MFPL: Prototype awards for RNA and Parkinson's research

In the recent call for prototype funding (PRIZE) of the Ministry of Science, Research and Economics two projects from MFPL researchers were successful. The funding allows the groups of Renée Schroeder and Robert Konrat to produce functional prototypes in order to help bringing novel therapeutics to market.

The prototype funding initiative PRIZE is part of the "knowledge transfer centers and IPR-recovery" program commissioned by the Ministry of Science, Research and Economics (BMWFW) and handled by the Austria Wirtschaftsservice GmbH (aws). In total, an international jury selected ten projects at Austrian universities – two of them at MFPL and another at the University of Vienna. At MFPL, Robert Konrat was successful with his project "New bifunctional therapeutic approach for the treatment of Parkinson's disease" as well as Renée Schroeder with her concept "Design of novel vectors for increasing quality and quantity of proteins".

New therapeutics for Parkinson
Thus far there are no disease-modifying therapies for conditions such as Parkinson's disease or dementia. One reason is that the molecular mechanisms behind these diseases remain largely unknown. However, there is increasing evidence that the progressive accumulation of the protein α-synuclein (α-syn) plays an essential role in the pathogenesis of Parkinson's disease. Robert Konrat and his team have identified a new molecule with analog function. It reduces the number of α-syn aggregates and has an additional, entirely new activity. This unexpected discovery makes a new strategy in the fight against Parkinson possible: In contrast to previous therapeutic approaches that treat only the symptoms of the disease, this one would allow a disease-modifying therapeutic approach.

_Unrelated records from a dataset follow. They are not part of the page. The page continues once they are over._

(* ===== verification/Prelude.v ===== *)
(** * A verification of the container-enabled xv6 kernel

    The program (src/xv6) is xv6, a small Unix for i386, extended with message passing between
    processes, system-call tracing and containers.  This library models the kernel, its boot loader,
    the tool that makes its file-system image, the user library, the shell and the user programs as
    executable definitions, each named after the C function it translates, and proves what makes
    the parts correct; where the code does not do what it means to, a theorem says what it does.

    ** The model

    The whole kernel state is one record, [kstate] (State.v): spin locks and processors, physical
    memory, process table, console, message queues, containers, file-system tables, disk.  C
    integers are integers of Z kept in the range of their type by explicit wrap-around (u8, u32,
    s32 below); physical memory is a map of words, so that page tables and the list of free pages
    lie in it as they do in the machine.  A kernel function is a value of the monad
    [M A := env -> kstate -> outcome A] (Monad.v): it returns a value and a state, panics,
    waits, hangs, or shows behaviour that C leaves undefined (an index outside its array, a null
    pointer).  The environment is a list of state changes by other threads, processors and
    devices; a function consumes one where it gives up the processor (swtch, a spin on a held
    lock, a wait for the disk).  Between such points the others do not run, except in Interfere.v,
    which lets them run around every lock operation of sleep.  So interleavings are explicit and a function that waits is a
    total definition; loops that wait have as fuel the length of the environment, which each turn
    shortens, and other loops have a bound from their data: the number of turns is shown next to
    the definition, and the theorems show that it suffices.

    What runs outside the kernel has a state of its own.  The boot loader and the search for the
    multiprocessor tables run on any byte memory (the class [ByteMem] of Str.v); device registers
    are the record [devices]; mkfs works on the image as a list of blocks; the heap of a user
    program is a map of words; the shell's parser works on the array of the line; a user program
    is an interaction tree over the system calls (Programs.v), which the shell's runcmd writes out
    as the inductive type [prog], since it always ends.

    ** Files and code

    - Prelude, State, Monad: integers, lists, tactics and hints; the headers param.h, memlayout.h,
      mmu.h, proc.h, file.h, fs.h, buf.h as constants and records; the monad.
    - Spinlock (spinlock.c, mycpu and myproc of proc.c), Console (console.c output, uart.c),
      ConsoleDev (console.c input and device), Kalloc (kalloc.c), Str (string.c).
    - Vm (vm.c), with VmProofs (page tables), VmUser (address spaces), VmCopy (copyuvm) and Umem
      (kernel accesses to user memory).
    - Sched (scheduler, sleep, wakeup, kill, allocproc of proc.c), Interfere (sleep with the other
      processors at work between its lock operations), Proc (fork, exit, wait), Ipc (message queues), Container (containers), Syscall (syscall.c and the tracing of proc.c),
      Sysproc (sysproc.c), Sysfile (sysfile.c), Trap (trap.c), Exec (exec.c).
    - Sleeplock (sleeplock.c), Disk (ide.c and memide.c behind the class [BlockDriver]), Bio
      (bio.c), Log (log.c), Inode and Fs (fs.c), Pipe (pipe.c), File (file.c, pipealloc).
    - Calm: execution of file-system code in a process nobody contends with.  BioProofs,
      LogLayout, LogProofs, BlockProofs, InodeProofs, FileProofs, WriteProofs: the buffer cache,
      the log, the bitmap, inodes, the contents of files, filewrite.  The class [DriverOk] is what
      a disk driver promises to the cache; the memory disk is an instance, and all file-system
      theorems are proved against the class.
    - Mkfs (mkfs.c); DirProofs and MkfsProofs (the image that mkfs makes), BootProofs (a kernel that
      boots from it and looks a file up).
    - Bootmain (bootmain.c), Main (main.c), Mp (mp.c, mp.h), Devices (lapic.c, ioapic.c, picirq.c,
      uart.c), Kbd (kbd.c, kbd.h).
    - Ulib (ulib.c, printf.c), Umalloc (umalloc.c) with UmallocProofs, Grep (grep.c) with
      GrepProofs, Sh (sh.c) with ShProofs (totality and typing of the parser), ShPrint (parsing of
      printed commands) and ShRun (the processes and files of a command), Programs (cat.c, wc.c,
      echo.c, grep.c, ls.c, init.c and the other small programs) with ProgramsProofs.
    - Example and ExampleFs: concrete states on which the theorems are instantiated.
    - PropBase, PropVm, PropIpc, PropProc, PropFs, PropMkfs, PropBoot, PropUser: the properties.

    ** What the theorems show

    - Memory (PropBase, PropVm): pages handed out by kalloc are never handed out again before they
      are freed, whatever the kernel writes into its pages; setupkvm, allocuvm, deallocuvm, freevm
      and copyuvm implement address spaces as finite maps from pages to frames and keep address
      spaces disjoint.  On their error paths no page is lost: copyuvm frees all it took, allocuvm
      all but the page tables it added, which stay part of the address space until freevm.
    - Locks and processes (PropBase, PropProc): nesting of spin locks and the interrupt flag;
      sleep cannot lose a wakeup, whatever the other processors do between its lock operations as
      long as they change the condition waited for only under the lock of its caller and wake
      its sleepers then; the dispatcher runs the handler of the call's number, with the counters of
      the trace on or off; process identifiers stay unique; system-call arguments are
      checked exactly.
    - Messages and containers (PropIpc): queues are bounded FIFOs, containers an allocator of
      identifiers; and the defects of send, recv and join_container.
    - Files (PropFs): the cache is coherent with the disk; a commit is atomic under a crash after
      any number of block writes followed by recovery; filewrite puts the data in the file, on
      the disk, and touches nothing else, and a crash leaves a prefix of the data; writei and
      readi, iupdate and ilock, balloc and bfree are inverse to each other; and three operations
      that begin_op admits can overflow the log.
    - Images (PropMkfs): a kernel that boots from an image of mkfs finds every file under its name
      with its contents; and the hole that mkfs leaves in some root directories.
    - Boot (PropBoot, with lemmas in Main, Devices, Kbd): bootmain loads every segment and clears
      what follows it; mpinit finds the processors, or never ends on an unknown table entry; a
      started processor finds its stack, entry point and page directory below its code, on a page
      that is off the free list; interrupts are masked until they are routed; every typable
      character has its key.
    - Shell (PropUser): the parser returns or exits on every line, its commands are well formed and
      denote the line, and the processes of a line get exactly the files and pipes it asks for;
      the shell processes that wait for them hold no end of a pipe.
    - User memory (PropUser): malloc and free keep the blocks in use apart and unchanged.
    - User programs (PropUser, ProgramsProofs): grep's matcher decides the language of the pattern,
      grep prints the matching lines of a file with short lines and loses a piece of a line that
      comes in two reads; cat concatenates its files, wc counts however reads cut the text, rm stops
      at the first missing name, init never exits.

    Theorems about file-system operations hold of executions that no other thread contends with
    (the record [calm]): sleep locks are free or held by the process itself.  Theorems about
    locks, send and recv are about arbitrary environments, which step where these functions wait;
    the theorem about sleep is about environments that also step around its lock operations.

    ** Not modelled

    Assembly (bootasm.S, entry.S, entryother.S, swtch.S, trapasm.S, vectors.S, usys.S) appears only
    through what it does to the state.  Port reads of the devices are given values, and waiting
    loops on device registers are left out.  usertests.c and testblock.c only exercise the kernel.
    container_malloc of proc.c, signal.c and add.c do not compile or link and have no behaviour to
    model.  Concurrent executions of file-system operations are outside the theorems, though not
    outside the model. *)

From Stdlib Require Import ZArith Lia.
From stdpp Require Import base list gmap strings fin_maps.
Open Scope Z_scope.

(** ** Machine integers

    A C integer of width [w] is a [Z] in the range of its type; the conversions below are the
    wrap-around the i386 target performs. *)

Definition u8 (z : Z) : Z := z mod 2 ^ 8.
Definition u16 (z : Z) : Z := z mod 2 ^ 16.
Definition u32 (z : Z) : Z := z mod 2 ^ 32.
Definition s8 (z : Z) : Z := (z + 2 ^ 7) mod 2 ^ 8 - 2 ^ 7.
Definition s16 (z : Z) : Z := (z + 2 ^ 15) mod 2 ^ 16 - 2 ^ 15.
Definition s32 (z : Z) : Z := (z + 2 ^ 31) mod 2 ^ 32 - 2 ^ 31.

Definition is_u8 (z : Z) : Prop := 0 <= z < 2 ^ 8.
Definition is_u32 (z : Z) : Prop := 0 <= z < 2 ^ 32.
Definition is_s32 (z : Z) : Prop := - 2 ^ 31 <= z < 2 ^ 31.

(** The truth value of a C condition as an [int]. *)
Definition b2z (b : bool) : Z := if b then 1 else 0.

(** ** Scopes, hint databases and tactics *)

Declare Scope xv6_scope.
Delimit Scope xv6_scope with xv6.
Open Scope xv6_scope.

Create HintDb xv6.
Create Rewrite HintDb sync.

(** Splits every boolean comparison of the goal and the context into its arithmetic content. *)
Ltac bool_arith :=
  repeat match goal with
  | H : context [Z.eqb ?a ?b] |- _ => destruct (Z.eqb_spec a b); try (subst; discriminate)
  | H : context [Z.ltb ?a ?b] |- _ => destruct (Z.ltb_spec a b)
  | H : context [Z.leb ?a ?b] |- _ => destruct (Z.leb_spec a b)
  | |- context [Z.eqb ?a ?b] => destruct (Z.eqb_spec a b)
  | |- context [Z.ltb ?a ?b] => destruct (Z.ltb_spec a b)
  | |- context [Z.leb ?a ?b] => destruct (Z.leb_spec a b)
  end; simpl in *.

Better quality and quantity of proteins
Recombinant proteins are indispensable for biotechnological and pharmaceutical research. However, often the quality and quantity of these proteins are not sufficient for industry use creating a high demand for optimized processes to produce recombinant proteins. The project of Renée Schroeder and her team aims to improve the quality and quantity of recombinant proteins through the construction of novel vectors. These vectors contain certain RNA sequences called RAP, which make it possible to increase the yield of protein production from a gene.